Copy exactly, and copy only, the lines from the one bearing "else s <- c_str a l' ;; Ok (c :: s)" through the final line of the records.

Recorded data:
———

(** ** What a finished loop has collected *)

Lemma take_until_none (l : list eigenpair) :
  forall r0, take_until r0 l = None -> Forall (fun x => (eig_r x < vbar)%Q) l.
Proof.
  induction l as [|e l IH]; intros r0; simpl; [constructor|].
  destruct (Qltb r0 vbar); [|discriminate].
  destruct (take_until (eig_r e) l) as [fs|] eqn:T; simpl; [discriminate|].
  intros _. constructor; [|exact (IH _ T)].
  apply Qltb_true.
  destruct l as [|x l']; simpl in T; destruct (Qltb (eig_r e) vbar);
    try discriminate; reflexivity.
Qed.

Lemma bound_state_loop_returned (lib : Library) (V : FunctionSpace)
      (es : SLEPcEigenSolver) (w w' : world) (s : loop_state) :
  bound_state_loop lib V es w = (Returned s, w') ->
  exists fs rest,
    es_computed es = fs ++ rest /\ take_until 0 (es_computed es) = Some fs /\
    fs <> [] /\
    s = mkLoop (last (map eig_r fs) 0%Q) (List.length fs)
               (map eig_r fs) (map (stored V) fs) /\
    w' = with_log w (fetches 0 (List.length fs)).
Proof.
  rewrite bound_state_loop_eq.
  destruct (take_until 0 (es_computed es)) as [fs|] eqn:T; [|discriminate].
  intros H; inversion H; subst; clear H.
  destruct (take_until_prefix _ _ _ T) as [rest Hrest].
  exists fs, rest. repeat split; try assumption.
  exact (take_until_nonempty _ _ _ zero_below_vbar T).
Qed.

Lemma Forall_removelast_nth {A : Type} (P : A -> Prop) (l : list A) (k : nat) (a : A) :
  Forall P (removelast l) -> (S k < List.length l)%nat ->
  nth_error l k = Some a -> P a.
Proof.
  intros HF Hk Hn.
  destruct l as [|x l]; [simpl in Hk; lia|].
  assert (Hne : x :: l <> []) by discriminate.
  rewrite (app_removelast_last x Hne) in Hn, Hk.
  remember (removelast (x :: l)) as rl eqn:Hrl. clear Hrl.
  rewrite length_app in Hk. simpl in Hk.
  rewrite nth_error_app1 in Hn by lia.
  rewrite Forall_forall in HF. apply HF. eapply nth_error_In; eassumption.
Qed.
(** The first items of [l] up to the limit [k]. *)
Definition take_limit {A : Type} (k : option nat) (l : list A) : list A :=
  match k with
  | Some n => firstn n l
  | None => l
  end.

(** The least integer that is at least the cap, when there is one: every
    count reaches -Infinity, none reaches +Infinity or NaN. *)
Definition threshold (cap : Num) : option Z :=
  match cap with
  | Finite q => Some (Qceiling q)
  | NegInfinity => Some 0
  | NaN | PosInfinity => None
  end.

(** How many more items the loop takes when it has [n]. *)
Definition allowance (cap : Num) (n : nat) : option nat :=
  option_map (fun c => room c n) (threshold cap).

(** ** Matching without regard to case *)

(** A capital letter of Latin-1: A to Z, or one of the letters from
    A-grave to Thorn (the multiplication sign among them is no letter).
    Its small letter is 32 places further. *)
Definition capital (c : ascii) : bool :=
  let n := nat_of_ascii c in
  (((65 <=? n) && (n <=? 90))
   || ((192 <=? n) && (n <=? 222) && negb (n =? 215)))%nat.

(** [c] and [d] are the same character, or the capital and the small form
    of one letter. *)
Definition same_letter (c d : ascii) : bool :=
  Ascii.eqb c d
  || (capital c && (nat_of_ascii d =? nat_of_ascii c + 32)%nat)
  || (capital d && (nat_of_ascii c =? nat_of_ascii d + 32)%nat).

(** [u] and [t] are the same string up to the case of their letters. *)
Fixpoint same_ignoring_case (u t : string) : bool :=
  match u, t with
  | EmptyString, EmptyString => true
  | String c u', String d t' => same_letter c d && same_ignoring_case u' t'
  | _, _ => false
  end.

(** The text mentions the term: some part of the text is the term, up to
    the case of its letters. *)
Definition mentions (text term : string) : Prop :=
  exists before u after : string,
    text = before ++ u ++ after /\ same_ignoring_case u term = true.
(** ** Applying the entries *)



(** X24: [App.position_windows] does not look at the answer of
    [apply_settings]: with a columns entry that is an integer and a rows
    entry that is not, the windows are positioned all the same, with the
    new columns value and the old rows value, and the count is reported. *)
Theorem app_positions_after_a_bad_entry (fuel : nat) (a : App) (s s' : world)
  (cols n : Z) (text : string) :
  PyInt.int (cols_var a) = Some cols ->
  PyInt.int (rows_var a) = None ->
  position_windows fuel (set_grid_cols cols (app_settings a)) s
  = Some (Ok n, s') ->
  n <> 0 ->
  PyInt.str n = Ok text ->
  (apply_settings a).1 = false
  /\ app_position_windows fuel a s
     = Some (Ok tt,
             with_status ("Done! " ++ text ++ " windows positioned")%string
               (with_settings (set_grid_cols cols (app_settings a)) a),
             s').
Proof.
  intros Hcols Hrows Hrun Hn Htext.
  assert (apply_settings a
          = (false, with_settings (set_grid_cols cols (app_settings a)) a))
    as Happly.
  { unfold apply_settings. rewrite Hcols. cbn [rows_var with_settings].
    rewrite Hrows. reflexivity. }
  split; [rewrite Happly; reflexivity|].
  unfold app_position_windows. rewrite Happly. cbn [snd].
  cbn [app_settings with_status with_settings]. rewrite Hrun.
  destruct (Z.eqb_spec n 0); [congruence|]. rewrite Htext. reflexivity.
Qed.

Lemma app_positions_after_a_bad_entry_witness :
  exists s',
    app_position_windows 5
      (mkApp DEFAULT_SETTINGS "2" "" "10" "10" 35 "" []) sample_world
    = Some (Ok tt,
            mkApp (mkSettings 2 0 10 10 35 550 600) "2" "" "10" "10" 35
                  "Done! 5 windows positioned" [],
            s').
Proof.
  assert (exists s', position_windows 5 (mkSettings 2 0 10 10 35 550 600)
                       sample_world = Some (Ok 5, s')) as [s' Hrun]
    by (vm_compute; eexists; reflexivity).
  exists s'.
  apply (app_positions_after_a_bad_entry 5
           (mkApp DEFAULT_SETTINGS "2" "" "10" "10" 35 "" [])
           sample_world s' 2 5 "5"); try reflexivity; [exact Hrun | lia].
Defined.
(** * DataDepth: CSV profiler, schema validator and row synthesizer

    A shallow embedding of [datadepth/validators.py], [datadepth/profiler.py],
    [datadepth/synthesizer.py] and [datadepth/generator.py].

    Conventions of the embedding.
    - A Python value that travels through a schema document is a [json] value;
      a dict is an association list in insertion order with unique keys,
      looked up by key.
    - A number is an exact rational; the float [nan] is a value of its own
      ([JNaN] in documents, [None] in [pyfloat]).  The two infinities are
      outside the embedding, and so is the rounding of doubles in the numeric
      sampler and in the statistics; where rounding decides a result, in the
      [np.linspace] behind [pd.date_range], the rounded values are a
      parameter.
    - A raising computation returns [Raise e]; the two global random
      generators (numpy's and the [random] module's) are an explicit state.
    - pandas' parsers and its seeded sampler are parameters, collected in the
      record [Pandas]; what differs between versions of pandas (a range of
      dates with a bound that is no timestamp, the text of a missing cell)
      is a parameter too. *)

From Stdlib Require Import List String Ascii Bool Arith ZArith QArith Qround Qabs Lia Lqa.
From Stdlib Require Import DecimalString DecimalNat FinFun.
Import ListNotations.

#[local] Set Warnings "-register-all".

Local Close Scope Q_scope.
Local Open Scope string_scope.

(** ** Python values and exceptions *)

Inductive json : Type :=
| JNull
| JBool (b : bool)
| JNum (q : Q)
| JNaN
| JStr (s : string)
| JArr (l : list json)
| JObj (kv : list (string * json)).

Inductive exn : Type :=
| KeyError
| TypeError
| ValueError
| IndexError
| AttributeError.

Inductive exc (A : Type) : Type :=
| Ok (a : A)
| Raise (e : exn).

Arguments Ok {A} a.
Arguments Raise {A} e.

Definition bind {A B : Type} (m : exc A) (k : A -> exc B) : exc B :=
  match m with
  | Ok a => k a
  | Raise e => Raise e
  end.

Notation "x <- m ;; k" := (bind m (fun x => k))
  (at level 61, m at next level, right associativity).

(** [for x in xs: body x], where the body may raise. *)
Fixpoint for_each {A : Type} (body : A -> exc unit) (xs : list A) : exc unit :=
  match xs with
  | [] => Ok tt
  | x :: rest => _ <- body x ;; for_each body rest
  end.

(** [[f x for x in xs]], where [f] may raise. *)
Fixpoint map_exc {A B : Type} (f : A -> exc B) (xs : list A) : exc (list B) :=
  match xs with
  | [] => Ok []
  | x :: rest => y <- f x ;; ys <- map_exc f rest ;; Ok (y :: ys)
  end.

(** ** Dictionaries *)

Module Dict.

Fixpoint get {V : Type} (k : string) (d : list (string * V)) : option V :=
  match d with
  | [] => None
  | (k', v) :: rest => if String.eqb k k' then Some v else get k rest
  end.

(** [k in d] *)
Definition mem {V : Type} (k : string) (d : list (string * V)) : bool :=
  match get k d with
  | Some _ => true
  | None => false
  end.

(** [d[k]] *)
Definition item {V : Type} (k : string) (d : list (string * V)) : exc V :=
  match get k d with
  | Some v => Ok v
  | None => Raise KeyError
  end.

End Dict.

(** [v[k]] for a string key [k]: a dict is looked up, a string or a list
    refuses a string index, anything else is not subscriptable. *)
Definition subscript (v : json) (k : string) : exc json :=
  match v with
  | JObj kv => Dict.item k kv
  | _ => Raise TypeError
  end.

(** The values a [for] loop visits.  Iterating a dict yields its keys and
    iterating a string its characters. *)
Definition chars (s : string) : list json :=
  map (fun c => JStr (String c EmptyString)) (list_ascii_of_string s).

Definition iterate (v : json) : exc (list json) :=
  match v with
  | JArr l => Ok l
  | JObj kv => Ok (map (fun p => JStr (fst p)) kv)
  | JStr s => Ok (chars s)
  | _ => Raise TypeError
  end.

(** ** validators.py *)

Module Validators.

(** [{"name", "type"} <= col.keys()] *)
Definition has_name_and_type (col : json) : exc bool :=
  match col with
  | JObj kv => Ok (Dict.mem "name" kv && Dict.mem "type" kv)
  | _ => Raise AttributeError
  end.
(** ** Stage 1: what a case sends to the session *)

Section StageOne.

Context {F : Type} `{Arith F}.
Variable femm_engine : list (femm_call F) -> femm_call F -> result F.

Lemma log_calls_nil (w : world F) : log_calls w [] = w.
Proof. destruct w. unfold log_calls. simpl. rewrite app_nil_r. reflexivity. Qed.

Lemma log_calls_app (w : world F) cs ds :
  log_calls (log_calls w cs) ds = log_calls w (cs ++ ds).
Proof. unfold log_calls. simpl. rewrite <- app_assoc. reflexivity. Qed.

Lemma femm_world c (w : world F) : (femm femm_engine c w).2 = log_calls w [c].
Proof. reflexivity. Qed.

Lemma femm_inv_Ok c (w w' : world F) v :
  femm femm_engine c w = (Ok v, w') ->
  femm_engine (femm_log w) c = Ok v /\ w' = log_calls w [c].
Proof.
  unfold femm. intros E. injection E as E1 E2.
  split; [exact E1|symmetry; exact E2].
Qed.

Lemma when_inv_Ok b c (w w' : world F) u :
  when b (femm femm_engine c) w = (Ok u, w') ->
  w' = log_calls w (if b then [c] else []).
Proof.
  unfold when. destruct b.
  - intros E. apply bind_inv_Ok in E as (v & w1 & E1 & E2).
    apply femm_inv_Ok in E1 as [_ ->]. inversion E2. reflexivity.
  - intros E. inversion E. subst. symmetry. apply log_calls_nil.
Qed.

Ltac inv_femm :=
  repeat match goal with
  | E : (femm _ _ ≫= _) _ = (Ok _, _) |- _ =>
      let v := fresh "v" in let w1 := fresh "w" in
      let E1 := fresh "E" in
      apply bind_inv_Ok in E as (v & w1 & E1 & E);
      apply femm_inv_Ok in E1 as [E1 ->]
  | E : (when _ (femm _ _) ≫= _) _ = (Ok _, _) |- _ =>
      let v := fresh "v" in let w1 := fresh "w" in
      let E1 := fresh "E" in
      apply bind_inv_Ok in E as (v & w1 & E1 & E);
      apply when_inv_Ok in E1 as ->
  end.
(** * lr_printer: printing natural numbers in an arbitrary base

    A shallow embedding of the four printer classes of the repository

      - [lr_printer]               (lr_printer.hpp)
      - [lr_printer_2_digits]      (lr_printer_2_digits.hpp)
      - [modulo_printer]           (modulo_printer.hpp)
      - [modulo_printer_2_digits]  (modulo_printer_2_digits.hpp)

    together with the properties of their output.

    Modelling conventions.
      - [NumberType] is a fixed-width two's-complement or unsigned integer type,
        a value of it is a [Z] in range; the result of an arithmetic operation
        is reduced modulo [2 ^ bits] in an unsigned type, and has to be
        representable in a signed one.
      - a C array is a [list] of its capacity, read and written through
        [array_read] and [array_write], which fail outside the array;
        [_powers] holds the [_powers_length] computed entries only, so that a
        read past [_powers_length] fails as well.
      - a pointer into an array is the [Z] offset from its first element.
      - an [assert] that fails, an access outside an array, a division by
        zero and a signed arithmetic overflow end the run with an [error].
      - loops run on a fuel that is fixed by the capacity of the array they
        walk, and fail with [FuelExhausted] when it is used up. *)

From Stdlib Require Import ZArith Lia Ascii String.
From stdpp Require Import base list.

Open Scope Z_scope.

(** ** Results of fallible code *)

Inductive array_id := Alphabet | AlphabetSqr | Powers | Buffer.

Inductive error :=
| AssertFailed
| OutOfBounds (a : array_id)
| DivisionByZero
| SignedOverflow
| ConstraintViolated
| FuelExhausted.

Inductive result (A : Type) :=
| Ok (a : A)
| Err (e : error).
Arguments Ok {A} a.
Arguments Err {A} e.

Definition bind {A B} (r : result A) (k : A -> result B) : result B :=
  match r with
  | Ok a => k a
  | Err e => Err e
  end.

Declare Scope result_scope.
Delimit Scope result_scope with result.
Notation "x <- e ;; k" := (bind e (fun x => k))
  (at level 100, e at next level, right associativity) : result_scope.
Notation "e ;;; k" := (bind e (fun _ => k))
  (at level 100, right associativity) : result_scope.
Open Scope result_scope.

Definition assert (b : bool) : result unit :=
  if b then Ok tt else Err AssertFailed.

(** ** Number types *)

Record number_type := NumberType { bits : Z; is_signed : bool }.

Definition nt_min (T : number_type) : Z :=
  if is_signed T then - 2 ^ (bits T - 1) else 0.

Definition nt_max (T : number_type) : Z :=
  if is_signed T then 2 ^ (bits T - 1) - 1 else 2 ^ bits T - 1.

(** Reduction of a mathematical integer to the value stored in [T]. *)
Definition wrap (T : number_type) (z : Z) : Z :=
  if is_signed T
  then (z + 2 ^ (bits T - 1)) mod 2 ^ bits T - 2 ^ (bits T - 1)
  else z mod 2 ^ bits T.

Definition t_short : number_type := NumberType 16 true.
Definition t_int : number_type := NumberType 32 true.
Definition t_unsigned : number_type := NumberType 32 false.
Definition t_long_long : number_type := NumberType 64 true.
Definition t_unsigned_long_long : number_type := NumberType 64 false.

(** [(short) z] *)
Definition to_short (z : Z) : Z := wrap t_short z.

Section Arith.
Variable T : number_type.

(** A [short] operand converted to [T] by the usual arithmetic conversions. *)
Definition of_short (s : Z) : Z := wrap T s.

(** The value of an arithmetic operation in [T] whose mathematical result
    is [z]: an unsigned type reduces it modulo [2 ^ bits T]; in a signed
    type a result that is not representable is an overflow. *)
Definition nt_result (z : Z) : result Z :=
  if is_signed T
  then if (nt_min T <=? z) && (z <=? nt_max T) then Ok z
       else Err SignedOverflow
  else Ok (wrap T z).

Definition nt_add (a b : Z) : result Z := nt_result (a + b).
Definition nt_sub (a b : Z) : result Z := nt_result (a - b).
Definition nt_mul (a b : Z) : result Z := nt_result (a * b).

(** [a / b] and [a % b] truncate towards zero; both need the quotient to be
    representable. *)
Definition nt_div (a b : Z) : result Z :=
  if b =? 0 then Err DivisionByZero else nt_result (Z.quot a b).
Definition nt_rem (a b : Z) : result Z :=
  if b =? 0 then Err DivisionByZero
  else nt_result (Z.quot a b) ;;; Ok (wrap T (Z.rem a b)).
End Arith.

(** ** Arrays *)

Section Arrays.
Context {A : Type}.

Definition array_read (a : array_id) (l : list A) (i : Z) : result A :=
  if 0 <=? i
  then match l !! Z.to_nat i with
       | Some x => Ok x
       | None => Err (OutOfBounds a)
       end
  else Err (OutOfBounds a).

Definition array_write (a : array_id) (l : list A) (i : Z) (x : A)
  : result (list A) :=
  if (0 <=? i) && (i <? Z.of_nat (length l))
  then Ok (<[Z.to_nat i := x]> l)
  else Err (OutOfBounds a).
End Arrays.

(** An array of [n] cells that was never written: its content is whatever the
    memory holds, given by [g]. *)
Definition uninitialised {A} (n : nat) (g : nat -> A) : list A :=
  map g (seq 0 n).

Definition NUL : ascii := "000"%char.

(** The C string that starts at [l]: the characters before the first NUL, and
    a failure of array [a] when [l] holds no NUL. *)
Fixpoint c_str (a : array_id) (l : list ascii) : result (list ascii) :=
  match l with
  | [] => Err (OutOfBounds a)
  | c :: l' =>
      if Ascii.eqb c NUL then Ok []
      else s <- c_str a l' ;; Ok (c :: s)
  end.

(** [strcpy_s( dest, src.c_str() )] on an array [dest] of known size: the
    characters of [src] before its first NUL, then a NUL; a source that does
    not fit with its terminator violates the run-time constraint. *)
Definition strcpy_s (dest : list ascii) (src : list ascii) : result (list ascii) :=
  s <- c_str Alphabet (src ++ [NUL]) ;;
  if Z.of_nat (length s) <? Z.of_nat (length dest)
  then Ok (s ++ [NUL] ++ drop (S (length s)) dest)
  else Err ConstraintViolated.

———

▶ _Solution to this problem_:
      else s <- c_str a l' ;; Ok (c :: s)
  end.

(** [strcpy_s( dest, src.c_str() )] on an array [dest] of known size: the
    characters of [src] before its first NUL, then a NUL; a source that does
    not fit with its terminator violates the run-time constraint. *)
Definition strcpy_s (dest : list ascii) (src : list ascii) : result (list ascii) :=
  s <- c_str Alphabet (src ++ [NUL]) ;;
  if Z.of_nat (length s) <? Z.of_nat (length dest)
  then Ok (s ++ [NUL] ++ drop (S (length s)) dest)
  else Err ConstraintViolated.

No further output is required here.